*** RECORDS FOR THIS TASK ***
(** A call on an exchange instance. *)
Inductive Call :=
| call_fetchOHLCV (exchange : BasicExchange) (symbol timeframe : string) (limit : Z)
| call_fetchBalance (exchange : BasicExchange)
| call_createOrder (exchange : BasicExchange) (symbol : string) (type : OrderType)
    (side : Action) (amount : JS.number).

(** A step either returns a value or throws; the thrown object has a
    [message], or none. *)
Inductive Outcome (A : Type) :=
| Returns (a : A)
| Throws (message : option string).
Arguments Returns {A} a.
Arguments Throws {A} message.

(** A computation that calls exchanges: the calls made, in order, and how
    it ended. *)
Definition Async (A : Type) : Type := list Call * Outcome A.

Definition resolve {A} (a : A) : Async A := ([], Returns a).

Definition throw_error {A} (message : string) : Async A := ([], Throws (Some message)).

Definition and_then {A B} (m : Async A) (k : A -> Async B) : Async B :=
  match m with
  | (calls, Returns a) => let '(more, r) := k a in (calls ++ more, r)
  | (calls, Throws e) => (calls, Throws e)
  end.

Notation "x <~ m ;; k" := (and_then m (fun x => k))
  (at level 61, m at next level, right associativity).

(** A method call that awaits the answer of the exchange. *)
Definition await {A} (c : Call) (answer : Outcome A) : Async A := ([c], answer).

Definition of_Result {A} (r : Result A) : Async A :=
  match r with
  | Ok a => resolve a
  | Throw message => throw_error message
  end.

(** The outside world of the client: the registry of the library, keyed
    by exchange id, and what the exchanges answer. An answer is a function
    of the instance and the arguments of the call; no handler makes the
    same call twice. *)
Record Ccxt := {
  registry : string -> option Export;
  fetchOHLCV : BasicExchange -> string -> string -> Z -> Outcome (list (list JS.number));
  fetchBalance : BasicExchange -> Outcome Balance;
  createOrder : BasicExchange -> string -> OrderType -> Action -> JS.number
                -> Outcome OrderResult
}.

Definition quoted (s : string) : string :=
  String "034"%char (s ++ String "034"%char EmptyString).

Definition ExchangeNotAvailable (exchangeId : string) : string :=
  "Exchange " ++ quoted exchangeId
  ++ " is not available in ccxt. Check CRYPTO_EXCHANGE env.".

Definition AuthRequired : string :=
  "Live trading requires CRYPTO_API_KEY and CRYPTO_API_SECRET to be set.".
(** ** How lines are indented *)

Lemma append_assoc (a b c : string) : (a +++ b) +++ c = a +++ (b +++ c).
Proof. induction a as [|x a IH]; cbn; [reflexivity | now rewrite IH]. Qed.

Lemma append_nil_r (a : string) : a +++ "" = a.
Proof. induction a as [|x a IH]; cbn; [reflexivity | now rewrite IH]. Qed.

Section Indent.
Variables show_size show_hidden sort_dirs_first : bool.
Variables include_categories exclude_patterns : option (list string).

Local Abbreviation walk := (_build_tree show_size show_hidden sort_dirs_first
                              include_categories exclude_patterns).
Local Abbreviation run := (generate_tree show_size show_hidden sort_dirs_first
                             include_categories exclude_patterns).
Local Abbreviation level := (walk_level show_size show_hidden sort_dirs_first
                               include_categories exclude_patterns).

Lemma entry_line_shape self prefix last e :
  exists rest,
    entry_line show_size self prefix last e
    = current_prefix self prefix last +++ rest.
Proof.
  unfold entry_line.
  destruct (is_dir e); [|destruct show_size];
    rewrite ?append_assoc; eauto.
Qed.

Lemma walk_indented (k : nat) :
  forall self directory prefix depth line,
    Z.to_nat (max_depth self - depth) = k ->
    In line (tree_lines (walk (fresh self) directory prefix depth)) ->
    exists g rest,
      line = prefix +++ g +++ rest
      /\ (g = junction (style self) \/ g = corner (style self)
          \/ g = vertical (style self) \/ g = space (style self)).
Proof.
  induction k as [|k IH]; intros self directory prefix depth line Hk Hin.
  - rewrite walk_at_bound in Hin by (cbn [max_depth fresh]; lia).
    destruct Hin.
  - destruct (iterdir directory) as [listing|] eqn:Hls.
    2:{ rewrite walk_unreadable in Hin by exact Hls. destruct Hin. }
    rewrite (level self directory listing prefix depth) in Hin
      by (first [exact Hls | lia]).
    cbn [tree_lines] in Hin. apply in_app_iff in Hin.
    destruct Hin as [Hin|Hin].
    + apply in_flat_map in Hin. destruct Hin as [[i e] [_ Hin]].
      unfold entry_block in Hin. cbn [fst snd] in Hin.
      destruct Hin as [<-|Hin].
      * destruct (entry_line_shape self prefix
                    (is_last_entry i
                       (Z.of_nat (List.length
                          (bt_entries_to_show show_hidden sort_dirs_first
                             include_categories exclude_patterns self
                             listing)))
                       (bt_files_truncated show_hidden sort_dirs_first
                          include_categories exclude_patterns self listing))
                    e) as [rest ->].
        unfold current_prefix.
        match goal with |- context [if ?b then _ else _] => destruct b end;
          rewrite append_assoc; eauto 7.
      * destruct (is_dir e); [|destruct Hin].
        apply IH in Hin; [|lia].
        destruct Hin as (g & rest & -> & _).
        unfold next_prefix.
        match goal with |- context [if ?b then _ else _] => destruct b end;
          rewrite append_assoc; eauto 7.
    + destruct (bt_files_truncated _ _ _ _ self listing); [|destruct Hin].
      destruct Hin as [<-|[]]. unfold truncation_line.
      match goal with |- context [if ?b then _ else _] => destruct b end;
        rewrite append_assoc; eauto 7.
Qed.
***
■ EXERCISE INSTRUCTIONS ■
Each line from the one containing "corner (style self)" through the last line of the entries is to be copied exactly, with no other lines added.

■ OUTPUT BELOW ■
      /\ (g = junction (style self) \/ g = corner (style self)
          \/ g = vertical (style self) \/ g = space (style self)).
Proof.
  induction k as [|k IH]; intros self directory prefix depth line Hk Hin.
  - rewrite walk_at_bound in Hin by (cbn [max_depth fresh]; lia).
    destruct Hin.
  - destruct (iterdir directory) as [listing|] eqn:Hls.
    2:{ rewrite walk_unreadable in Hin by exact Hls. destruct Hin. }
    rewrite (level self directory listing prefix depth) in Hin
      by (first [exact Hls | lia]).
    cbn [tree_lines] in Hin. apply in_app_iff in Hin.
    destruct Hin as [Hin|Hin].
    + apply in_flat_map in Hin. destruct Hin as [[i e] [_ Hin]].
      unfold entry_block in Hin. cbn [fst snd] in Hin.
      destruct Hin as [<-|Hin].
      * destruct (entry_line_shape self prefix
                    (is_last_entry i
                       (Z.of_nat (List.length
                          (bt_entries_to_show show_hidden sort_dirs_first
                             include_categories exclude_patterns self
                             listing)))
                       (bt_files_truncated show_hidden sort_dirs_first
                          include_categories exclude_patterns self listing))
                    e) as [rest ->].
        unfold current_prefix.
        match goal with |- context [if ?b then _ else _] => destruct b end;
          rewrite append_assoc; eauto 7.
      * destruct (is_dir e); [|destruct Hin].
        apply IH in Hin; [|lia].
        destruct Hin as (g & rest & -> & _).
        unfold next_prefix.
        match goal with |- context [if ?b then _ else _] => destruct b end;
          rewrite append_assoc; eauto 7.
    + destruct (bt_files_truncated _ _ _ _ self listing); [|destruct Hin].
      destruct Hin as [<-|[]]. unfold truncation_line.
      match goal with |- context [if ?b then _ else _] => destruct b end;
        rewrite append_assoc; eauto 7.
Qed.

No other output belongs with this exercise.